(** A string literal with one escape among unescaped bytes: each of the
    eight one-letter escapes stands for one character, which takes the
    place of the two in the parsed string; a backslash before any other
    character except u makes the whole input the "invalid escape" error. *)
Theorem escape_sequences (double : Type) (stod : string -> option double)
  (before after : string) (escaped : ascii) :
  all_bytes raw_byte before -> all_bytes raw_byte after ->
  match simple_escape escaped with
  | Some ch =>
      parse stod
        (String dquote
           (before ++
            String backslash (String escaped (after ++ String dquote ""))))
      = Ok (JString (before ++ String ch after))
  | None =>
      escaped <> "u"%char ->
      parse stod
        (String dquote
           (before ++
            String backslash (String escaped (after ++ String dquote ""))))
      = Throw (ParseError "Invalid escape sequence")
  end.
Proof.
  intros Hb Ha.
  set (rest := String backslash (String escaped (after ++ String dquote ""))).
  set (input := String dquote (before ++ rest)).
  assert (size input = String.length before + S (String.length after + 3))
    as Hsize.
  { unfold size, input, rest. cbn [String.length].
    rewrite length_append. cbn [String.length].
    rewrite length_append. cbn [String.length]. lia. }
  destruct (parse_value_at_quote double stod (before ++ rest)
              (String.length input)) as [W V].
  fold input in W, V.
  pose proof (parse_string_loop_skip double before (String dquote "") rest
                "" (S (String.length after + 3)) Hb) as L.
  change (String dquote "" ++ before ++ rest) with input in L.
  cbn [String.length append] in L. rewrite <- Hsize in L.
  rewrite L in V. clear L.
  assert (String.get (1 + String.length before) input = Some backslash)
    as G1.
  { exact (get_append_at (String dquote before) backslash
             (String escaped (after ++ String dquote ""))). }
  assert (String.get (1 + String.length before + 1) input = Some escaped)
    as G2.
  { pose proof (get_append_at (String dquote (before ++ String backslash ""))
                  escaped (after ++ String dquote "")) as G.
    cbn [String.length append] in G.
    rewrite length_append, append_assoc in G. cbn [String.length append] in G.
    replace (1 + String.length before + 1)
      with (S (String.length before + 1)) by lia.
    exact G. }
  pose proof (parse_string_loop_escape double input
                (String.length after + 3) before
                (1 + String.length before) escaped G1 G2) as E.
  destruct (simple_escape escaped) as [ch|].
  - apply (parse_ok_at_value _ _ _ _ _ W). rewrite V, E. clear V E.
    assert (String.length after < String.length after + 3) as Hlt by lia.
    pose proof (parse_string_loop_body double after
                  (String dquote
                     (before ++ String backslash (String escaped "")))
                  "" (push_back before ch) (String.length after + 3) Ha
                  Hlt) as B.
    assert (String dquote
              (before ++ String backslash (String escaped "")) ++
            after ++ String dquote "" = input) as I.
    { unfold input, rest. cbn [append]. now rewrite append_assoc. }
    rewrite I in B. cbn [String.length] in B.
    rewrite length_append in B. cbn [String.length] in B.
    replace (1 + String.length before + 2)
      with (S (String.length before + 2)) by lia.
    rewrite B. unfold push_back. rewrite append_assoc. cbn [append].
    do 2 f_equal. rewrite Hsize. lia.
  - intros N. apply (parse_throw_at_value _ _ _ _ _ W).
    rewrite V. now apply E.
Qed.

Lemma escape_sequences_witness :
  parse stod_text (json_text "'a\nb'")
  = Ok (JString (String "a" (String newline "b"))) /\
  parse stod_text (json_text "'a\xb'")
  = Throw (ParseError "Invalid escape sequence").
Proof.
  split.
  - apply (escape_sequences string stod_text "a" "b" "n"%char);
      simpl; repeat split; try discriminate; vm_compute; discriminate.
  - apply (escape_sequences string stod_text "a" "b" "x"%char);
      simpl; repeat split; try discriminate; vm_compute; discriminate.
Defined.

(** A string literal that the input ends before closing is an error: the
    "unterminated string" error when the input ends after unescaped bytes,
    the "unterminated escape" error when it ends just after a backslash. *)
Theorem unterminated_string (double : Type) (stod : string -> option double)
  (body : string) :
  all_bytes raw_byte body ->
  parse stod (String dquote body)
  = Throw (ParseError "Unterminated string") /\
  parse stod (String dquote (body ++ String backslash ""))
  = Throw (ParseError "Unterminated escape sequence").
Proof.
  intros Hraw. split.
  - destruct (parse_value_at_quote double stod body
                (String.length (String dquote body))) as [W V].
    apply (parse_throw_at_value _ _ _ _ _ W). rewrite V. clear W V.
    pose proof (parse_string_loop_skip double body (String dquote "") ""
                  "" 1 Hraw) as L.
    rewrite append_nil_r in L. cbn [append String.length] in L.
    unfold size. cbn [String.length].
    replace (S (String.length body)) with (String.length body + 1) by lia.
    rewrite L. cbn [parse_string_loop]. rewrite bind_eof.
    unfold size. cbn [String.length].
    replace (S (String.length body) <=? 1 + String.length body) with true
      by (symmetry; apply Nat.leb_le; lia).
    reflexivity.
  - destruct (parse_value_at_quote double stod (body ++ String backslash "")
                (String.length
                   (String dquote (body ++ String backslash ""))))
      as [W V].
    apply (parse_throw_at_value _ _ _ _ _ W). rewrite V. clear W V.
    pose proof (parse_string_loop_skip double body (String dquote "")
                  (String backslash "") "" 2 Hraw) as L.
    cbn [append String.length] in L.
    unfold size. cbn [String.length]. rewrite length_append.
    cbn [String.length].
    replace (S (String.length body + 1)) with (String.length body + 2)
      by lia.
    rewrite L.
    pose proof (get_append_at (String dquote body) backslash "") as G.
    cbn [append String.length] in G.
    replace (1 + String.length body) with (S (String.length body)) by lia.
    apply get_char_at in G as [C E].
    cbn [parse_string_loop]. rewrite bind_eof, E, bind_advance, E, C.
    change (Ascii.eqb backslash dquote) with false.
    change (Ascii.eqb backslash backslash) with true. cbv iota.
    rewrite bind_eof. unfold size. cbn [String.length].
    rewrite length_append. cbn [String.length].
    replace (S (String.length body + 1) <=? S (S (String.length body)))
      with true by (symmetry; apply Nat.leb_le; lia).
    reflexivity.
Qed.
(** ** The further properties on concrete chains *)

Lemma scenario_accepted (block : HeaderBlock.t) (s : WalletBlockchain) :
  contains_block s (HeaderBlock.header_hash block) = false ->
  (HeaderBlock.height block = 0 \/
   is_Some (_block_records s !! HeaderBlock.prev_header_hash block)) ->
  HeaderBlock.header_hash block <> 0 ->
  0 ∉ HeaderBlock.finished_sub_slots block ->
  accepted s block 1.
Proof.
  intros Hnew Hparent Hhash Hslots. split; [done|].
  exists (SUB_SLOT_ITERS_STARTING (constants s)), (DIFFICULTY_STARTING (constants s)).
  split.
  - unfold validation_params.
    destruct (N.eqb_spec (HeaderBlock.height block) 0); [done|].
    rewrite try_block_record_lookup.
    destruct Hparent as [?|[r Hr]]; [done|]. by rewrite Hr.
  - simpl. destruct (N.eqb_spec (HeaderBlock.header_hash block) 0); [done|].
    by rewrite bool_decide_eq_false_2.
Qed.

Lemma scenario_well_timed (blocks : list HeaderBlock.t) :
  Forall well_timed (record_of_header <$> blocks).
Proof.
  apply Forall_fmap, Forall_forall. intros b _. unfold well_timed, record_of_header.
  simpl. destruct (HeaderBlock.foliage_transaction_block b); [eauto|done].
Qed.

Lemma add_block_record_then_lookup_witness :
  block_record 100 (after (add_block_record (record_of_header (chain_a 0)) fresh))
  = Ret (record_of_header (chain_a 0))
      (after (add_block_record (record_of_header (chain_a 0)) fresh)) /\
  block_record 100 fresh = Raise KeyError fresh.
Proof.
  destruct (add_block_record_then_lookup (record_of_header (chain_a 0)) fresh)
    as (s' & Hadd & Hget & _ & _ & _ & _ & _ & Hmiss).
  split.
  - rewrite Hadd. exact Hget.
  - apply (Hmiss 100). vm_compute. reflexivity.
Defined.

Lemma rollback_to_height_returns_witness :
  exists s',
    _rollback_to_height 10 at_a = Ret tt s' /\
    _height_to_hash s' !! 10 = None /\
    _height_to_hash s' !! 9 = Some (EntryHash 109) /\
    get_peak_block s' = Some (chain_a 10) /\
    get_header_block (_basic_store s') "PEAK_BLOCK" = None.
Proof.
  destruct (rollback_to_height_returns 10 at_a (chain_a 10))
    as (s' & Hrun & _ & Hlookup & Hpeak & Hstore).
  - vm_compute. reflexivity.
  - intros k Hk. change (HeaderBlock.height (chain_a 10)) with 10 in Hk.
    assert (k = 10) as -> by lia.
    vm_compute. eauto.
  - exists s'. split; [exact Hrun|]. split; [|split; [|done]].
    + rewrite Hlookup. vm_compute. reflexivity.
    + rewrite Hlookup. vm_compute. reflexivity.
Defined.

Lemma rollback_to_height_key_error_witness :
  exists s',
    _rollback_to_height 0 at_child = Raise KeyError s' /\
    _peak s' = Some (chain_a 1) /\
    _basic_store s' = _basic_store at_child.
Proof.
  destruct (rollback_to_height_key_error 0 0 at_child (chain_a 1))
    as (s' & Hrun & _ & Hpeak & Hstore & _).
  - vm_compute. reflexivity.
  - vm_compute. split; discriminate.
  - vm_compute. reflexivity.
  - intros k Hk. lia.
  - exists s'. done.
Defined.

Lemma reorg_needs_every_height_witness :
  receive_block 16 (chain_a 11) at_b = Raise KeyError at_failed /\
  _peak at_failed = Some (chain_b 12) /\
  _height_to_hash at_failed = _height_to_hash at_b.
Proof.
  assert (Hacc : accepted at_b (chain_a 11) 1).
  { apply scenario_accepted; [vm_compute; reflexivity|right; vm_compute; eauto
                             |vm_compute; discriminate|vm_compute; by intros ?%elem_of_nil]. }
  destruct (reorg_needs_every_height 16 (chain_a 11) at_b (chain_b 12) 1 4) as [Hrun _].
  - vm_compute. reflexivity.
  - exact Hacc.
  - vm_compute. reflexivity.
  - vm_compute. split; discriminate.
  - vm_compute. reflexivity.
  - intros k Hk. exfalso. revert Hk.
    change (fork_height_of at_b
              (block_to_block_record (constants at_b) at_b 1 (chain_a 11)) (chain_b 12))
      with (fork_height_of at_b (record_of_header (chain_a 11)) (chain_b 12)).
    assert (Hf : fork_height_of at_b (record_of_header (chain_a 11)) (chain_b 12) = 4%Z)
      by (vm_compute; reflexivity).
    rewrite Hf. lia.
  - split; [|split; vm_compute; reflexivity].
    rewrite Hrun. vm_compute. reflexivity.
Defined.

Lemma receive_block_raise_then_retry_witness :
  receive_block 16 (chain_a 11) at_b = Raise KeyError at_failed /\
  receive_block 16 (chain_a 11) at_failed = Ret (ALREADY_HAVE_BLOCK, None) at_failed.
Proof.
  assert (Hrun : receive_block 16 (chain_a 11) at_b = Raise KeyError at_failed)
    by (vm_compute; reflexivity).
  split; [exact Hrun|].
  apply (receive_block_raise_then_retry scenario_record_hash 16 16 (chain_a 11)
           at_b at_failed KeyError Hrun).
Defined.

Lemma receive_block_without_peak_witness :
  exists r e s',
    receive_block 8 (chain_a 0) fresh = Ret (r, e) s' /\ r <> ADDED_AS_ORPHAN.
Proof.
  destruct (receive_block_without_peak 8 (chain_a 0) fresh eq_refl)
    as (r & e & s' & Hrun & Hr & _).
  exists r, e, s'. done.
Defined.
(** [gin.H{"k": v}], a map of one key. *)
Definition H1 (k : string) (v : json) : json := JObject [(k, v)].

(** The field [k] of an object (the first, if the key is repeated). *)
Fixpoint assoc (k : string) (fields : list (string * json)) : option json :=
  match fields with
  | [] => None
  | (k', v) :: rest => if decide (k' = k) then Some v else assoc k rest
  end.

Definition field (k : string) (j : json) : option json :=
  match j with
  | JObject fields => assoc k fields
  | _ => None
  end.

(** The order of the keys of a map in a JSON object: bytes compared as
    unsigned numbers, the shorter string first. *)
Definition key_le (a b : string * json) : Prop := String.leb a.1 b.1 = true.

#[global] Instance key_le_dec a b : Decision (key_le a b).
Proof. unfold key_le. apply _. Defined.
#[global] Instance key_le_total : Total key_le.
Proof. intros a b. apply String.leb_total. Qed.

(** A value of type [gin.H], that is [map[string]any], as [encoding/json]
    writes it: the members sorted by key. *)
Definition H (m : gmap string json) : json :=
  JObject (merge_sort key_le (map_to_list m)).

Definition members (j : json) : list (string * json) :=
  match j with JObject l => l | _ => [] end.

(** ** Request, response, context *)

(** [c.Request.Body]: what [io.ReadAll] will return (the bytes, and the
    error if reading fails), and whether [Close] was called. *)
Record ReadCloser : Type := mkBody {
  content : string;
  failure : option string;
  closed : bool;
}.

Record Request : Type := mkRequest {
  Method : string;
  Path : string;
  Body : ReadCloser;
}.

(** What is written to the body of a response: a JSON document (by
    [c.JSON]) or plain text. *)
Inductive chunk : Type :=
| Json (j : json)
| Text (s : string).

(** [gin.ResponseWriter]: the status to send, the headers, what was
    written to the body so far, and whether the header was written. *)
Record ResponseWriter : Type := mkWriter {
  status : Z;
  header : gmap string string;
  body : list chunk;
  written : bool;
}.

Record Context : Type := mkContext {
  request : Request;
  writer : ResponseWriter;
  index : Z;
}.

(** A request the process sent to the payment gateway: the credentials of
    the client and the payload. *)
Record Outbound : Type := mkOutbound {
  auth_key : string;
  auth_secret : string;
  payload : gmap string json;
}.

(** What the process writes on standard output: a line the program
    prints, or the line [gin.Logger] prints for a request.  Of the latter
    the model keeps the status, the method and the path; the time stamp,
    the latency and the client address are outside the model. *)
Inductive output : Type :=
| Line (s : string)
| AccessLog (status : Z) (method path : string).

(** The process: environment variables, what was written on standard
    output, and the requests sent to the gateway, oldest first. *)
Record Process : Type := mkProcess {
  environ : gmap string string;
  stdout : list output;
  outbound : list Outbound;
}.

-- -- --

What is expected:
Find and copy each line of the material that holds the word "JObject".

Written reply:
Definition H1 (k : string) (v : json) : json := JObject [(k, v)].
  | JObject fields => assoc k fields
  JObject (merge_sort key_le (map_to_list m)).
  match j with JObject l => l | _ => [] end.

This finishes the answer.